Yesterday afternoon and evening, I spent most of the time in bed sleeping. Granted, my gunshot wound wasn’t overly serious—infection being the thing they were most worried about and why they wanted to get IV antibiotics in me. But there was a level of exhaustion I didn’t feel like battling, so I was grateful for the extra day of rest before we traveled.
Bebe was by my side the entire time, hovering over me any time I woke from a nap, wanting to do something for me. I assured her I was fine, let her feed me when she was hungry, and I slept hard.
But this morning, I’m ready to get on with things. I’m going to be on leave from the FBI for at least a week while I recuperate, and there’s no place I’d rather be than back in Pittsburgh with Bebe. Not to mention, I don’t technically have a home right now. I’d given up my D.C. apartment years ago when I went undercover, but that’s irrelevant.

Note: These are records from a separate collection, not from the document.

Lemma reads_app j q1 q2 : reads_of j (q1 ++ q2) = reads_of j q1 ++ reads_of j q2.
Proof. unfold reads_of. by rewrite filter_app, fmap_app. Qed.

Lemma reads_length j q : (length (reads_of j q) <= length q)%nat.
Proof. unfold reads_of. rewrite length_fmap. apply length_filter. Qed.

Lemma reads_elem j q t : t ∈ reads_of j q <-> exists x, x ∈ q /\ Z.to_nat (rank x.1) = j /\ x.2 = t.
Proof.
  unfold reads_of. rewrite list_elem_of_fmap. setoid_rewrite list_elem_of_filter. naive_solver.
Qed.

(** A rank changes. *)
Lemma rank_changes w j r r' q at_ t :
  world_ok w -> clock w = t -> ranks (bus (ctrl w)) !! j = Some r ->
  rank_ok c k t (reads_of j q) r' -> later (banks (array r)) (banks (array r')) ->
  (forall i, i <> j -> reads_of i q = reads_of i (respQueue (ctrl w))) ->
  (forall x, x ∈ q -> x ∈ respQueue (ctrl w)) -> StronglySorted (fun x y => x.2 <= y.2) q ->
  at_ = snd <$> head q ->
  world_ok (mkWorld t (mkCtrl (with_ranks (<[j := r']> (ranks (bus (ctrl w)))) (bus (ctrl w))) q at_)).
Proof.
  intros [W1 W2 W3 W4 W5] <- Hj Hr' Hl Hq Hin Hs ->. split; cbn; try done.
  - apply bus_ok_later; [done|apply length_insert|]. intros i o Ho.
    apply list_lookup_insert_Some in Ho as [(<- & <- & _)|[Hne Ho]].
    + exists r. split; [done|]. split; [|done]. apply Hr'.
    + exists o. split; [done|]. split; [by apply (W2 i o)|apply later_refl].
  - intros i o Ho. apply list_lookup_insert_Some in Ho as [(<- & <- & _)|[Hne Ho]]; [done|].
    pose proof (W2 i o Ho) as H. rewrite <- (Hq i) in H by done. exact H.
  - intros x Hx. by apply W3, Hin.
Qed.

(** ** The steps keep the invariant *)

Lemma advance_ok t w : world_ok w -> legal (Advance t) w -> exists w', run_op (Advance t) w = Ok w' /\ world_ok w'.
Proof.
  intros [W1 W2 W3 W4 W5] (Ht & Hr & He). eexists. split; [done|]. split; try done. cbn.
  intros j r Hj. apply (rank_advance c k (clock w)); [by apply W2|done|by eauto|].
  intros u (x & Hx & _ & <-)%reads_elem.
  destruct (respQueue (ctrl w)) as [|y q] eqn:Eq; [set_solver|]. cbn in W5.
  specialize (Hr y.2 W5). apply elem_of_cons in Hx as [->|Hx]; [done|].
  apply StronglySorted_inv in W4 as [_ Hf']. rewrite Forall_forall in Hf'. specialize (Hf' x Hx). lia.
Qed.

The point being… I don’t want to leave Bebe’s side right now. While I got shot, she’s been through more of an emotional turmoil than anyone else, and I’m a bit worried about her.
Okay, a lot worried about her. I learned things about her that I never imagined, and I need some closure with it. I need to know if she’s okay now that Bogachev’s dead.
She crosses the room, briefly disappears into the bathroom, then reappears carrying the small shampoo and conditioner bottles the hotel provides. She holds them up with a sheepish smile. “I can never leave these behind.”
From my position sitting on the edge of the bed, I watch as she moves back to the suitcase and stuffs the mini bottles into a side pocket. Turning back to me, she says, “Okay… I’ll call the valet to bring our car to the front. I can handle the suitcase so we won’t need a bellman.”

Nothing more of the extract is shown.